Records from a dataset
------
(* ===== verification/HashLog.v ===== *)
(** * The hash-log comparison (src/internal/hashlogcompare/compare.go)

    A pair state buffers the rows of a migrating node and of its reserve, and
    compares them height by height. *)

From stdpp Require Import base list strings gmap sorting pretty.
From Stdlib Require Import ZArith Lia Sorted.
From S2P Require Import Prelude Config.

Abbreviation row := (gmap string string).

(** ** Comparable rows (compare.go) *)
Definition maxBufferedRows : Z := 10000.
Definition evictBatchRows : Z := 1000.
Definition ColumnBlockHash := "blockHash".
Definition ColumnChangeset := "changeset".
Definition ColumnResultHash := "resultHash".
Definition memIAVLModulePrefix := "memIAVL/mod/".
Definition memIAVLEVMColumn := memIAVLModulePrefix +:+ "evm".
Definition baseComparable : list string := [ColumnBlockHash; ColumnChangeset; ColumnResultHash].
Definition errMissingBase := "row is missing blockHash, changeset or resultHash".
Definition errNoModuleHashes := "row has no comparable non-EVM module hashes".

Definition is_module (name : string) : bool := has_prefix memIAVLModulePrefix name && (name <>s memIAVLEVMColumn).
Definition ComparableHashes (hashes : row) : result row :=
  if forallb (fun n => bool_decide (is_Some (hashes !! n))) baseComparable then
    let out := filter (fun kv => mem kv.1 baseComparable || is_module kv.1 = true) hashes in
    if Nat.eqb (size out) (length baseComparable) then Err errNoModuleHashes else Ok out
  else Err errMissingBase.

(** The columns whose values differ, in order. *)
Definition differingColumns (a b : row) : list string :=
  merge_sort String.le (elements (dom (filter (fun kv => b !! kv.1 <> Some kv.2) a) ∪
                                  dom (filter (fun kv => a !! kv.1 = None) b))).

(** ** The pair state *)
Abbreviation buffer := (gmap Z row).
Record pairState := mkPair {
  ps_migrating : buffer;
  ps_reserve : buffer;
  ps_first : Z;
  ps_last : Z;
}.
Definition newPairState : pairState := mkPair ∅ ∅ 0 0.

Inductive role := Migrating | Reserve.
#[global] Instance role_eq_dec : EqDecision role.
Proof. solve_decision. Defined.
Definition buf (r : role) (p : pairState) : buffer :=
  match r with Migrating => ps_migrating p | Reserve => ps_reserve p end.
Definition set_buf (r : role) (b : buffer) (p : pairState) : pairState :=
  match r with
  | Migrating => mkPair b (ps_reserve p) (ps_first p) (ps_last p)
  | Reserve => mkPair (ps_migrating p) b (ps_first p) (ps_last p)
  end.

Definition sorted_heights (s : gset Z) : list Z := merge_sort Z.le (elements s).

Definition evictOldest (b : buffer) (n : nat) : buffer :=
  foldr delete b (take n (sorted_heights (dom b))).

Definition add (r : role) (height : Z) (hashes : row) (p : pairState) : pairState :=
  if (0 <? ps_last p)%Z && (height <=? ps_last p)%Z then p
  else
    let b := <[height := hashes]> (buf r p) in
    let len := Z.of_nat (size b) in
    set_buf r (if (maxBufferedRows <? len)%Z
               then evictOldest b (Z.to_nat (len - maxBufferedRows + evictBatchRows)) else b) p.

Record Mismatch := mkMismatch { mm_Height : Z; mm_Columns : list string }.
Record CompareResult := mkCompareResult {
  cr_Compared : nat;
  cr_Mismatches : list Mismatch;
  cr_MigratingGaps : nat;
  cr_ReserveGaps : nat;
}.

(** One height of the loop of [compare]. *)
Definition compareHeight (h : Z) (s : pairState * list Mismatch) : pairState * list Mismatch :=
  let '(p, mms) := s in
  let cols := differingColumns (default ∅ (ps_migrating p !! h)) (default ∅ (ps_reserve p !! h)) in
  (mkPair (delete h (ps_migrating p)) (delete h (ps_reserve p))
     (if (ps_first p =? 0)%Z then h else ps_first p) h,
   match cols with [] => mms | _ => mms ++ [mkMismatch h cols] end).

(** [prune]: what stays, and how many of the dropped rows are gaps. *)
Definition prune (p : pairState) (b : buffer) : buffer * nat :=
  (filter (fun kv => (ps_last p < kv.1)%Z) b,
   size (filter (fun kv => (kv.1 <= ps_last p /\ ps_first p < kv.1)%Z) b)).

Definition common (p : pairState) : list Z := sorted_heights (dom (ps_migrating p) ∩ dom (ps_reserve p)).

Definition compare (p : pairState) : CompareResult * pairState :=
  let hs := common p in
  let '(p1, mms) := fold_left (fun s h => compareHeight h s) hs (p, []) in
  let '(m, reserveGaps) := prune p1 (ps_migrating p1) in
  let '(r, migratingGaps) := prune p1 (ps_reserve p1) in
  (mkCompareResult (length hs) mms migratingGaps reserveGaps, mkPair m r (ps_first p1) (ps_last p1)).

(** ** What the comparison guarantees *)
Lemma sorted_heights_elem s h : h ∈ sorted_heights s <-> h ∈ s.
Proof. unfold sorted_heights. rewrite merge_sort_Permutation. apply elem_of_elements. Qed.
Lemma sorted_heights_sorted s : StronglySorted Z.lt (sorted_heights s).
Proof.
  assert (Hs : StronglySorted Z.le (sorted_heights s)) by (apply StronglySorted_merge_sort; apply _).
  assert (Hn : NoDup (sorted_heights s))
    by (unfold sorted_heights; rewrite merge_sort_Permutation; apply NoDup_elements).
  induction Hs as [|x l Hl IH Hx]; [constructor|]. apply NoDup_cons in Hn as [Hx' Hn].
  constructor; [by apply IH|]. apply List.Forall_forall. intros y Hy.
  assert (x <= y)%Z by (by eapply List.Forall_forall in Hx). assert (x <> y) by (intros ->; by apply Hx', list_elem_of_In).
  lia.
Qed.

Lemma differingColumns_elem a b c : c ∈ differingColumns a b <-> a !! c <> b !! c.
Proof.
  unfold differingColumns. rewrite merge_sort_Permutation, elem_of_elements, elem_of_union, !elem_of_dom.
  split.
  - intros [[v Hv]|[v Hv]]; apply map_lookup_filter_Some in Hv as [Hv Hn]; simpl in Hn; congruence.
  - intros Hne. destruct (a !! c) as [v|] eqn:Ha.
    + left. exists v. apply map_lookup_filter_Some. split; [done|]. simpl. congruence.
    + right. destruct (b !! c) as [w|] eqn:Hb; [|done]. exists w. by apply map_lookup_filter_Some.
Qed.

(** No differing column is equality of the rows. *)
Lemma differingColumns_nil a b : differingColumns a b = [] <-> a = b.
Proof.
  split.
  - intros Hn. apply map_eq. intros c. destruct (decide (a !! c = b !! c)) as [|Hne]; [done|].
    apply differingColumns_elem in Hne. rewrite Hn in Hne. by apply elem_of_nil in Hne.
  - intros ->. destruct (differingColumns b b) as [|c l] eqn:E; [done|].
    assert (Hc : c ∈ differingColumns b b) by (rewrite E; by left). by apply differingColumns_elem in Hc.
Qed.

(** The verdict on one height of two buffers. *)
Definition verdict (m r : buffer) (h : Z) : list Mismatch :=
  match differingColumns (default ∅ (m !! h)) (default ∅ (r !! h)) with
  | [] => []
  | cols => [mkMismatch h cols]
  end.

Lemma verdict_delete m r h h' : h <> h' -> verdict (delete h m) (delete h r) h' = verdict m r h'.
Proof. intros Hne. unfold verdict. by rewrite !lookup_delete_ne. Qed.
------
What you are asked to do: Scan the records above and report how many lines include the word "prune", without any other text.

Response: 4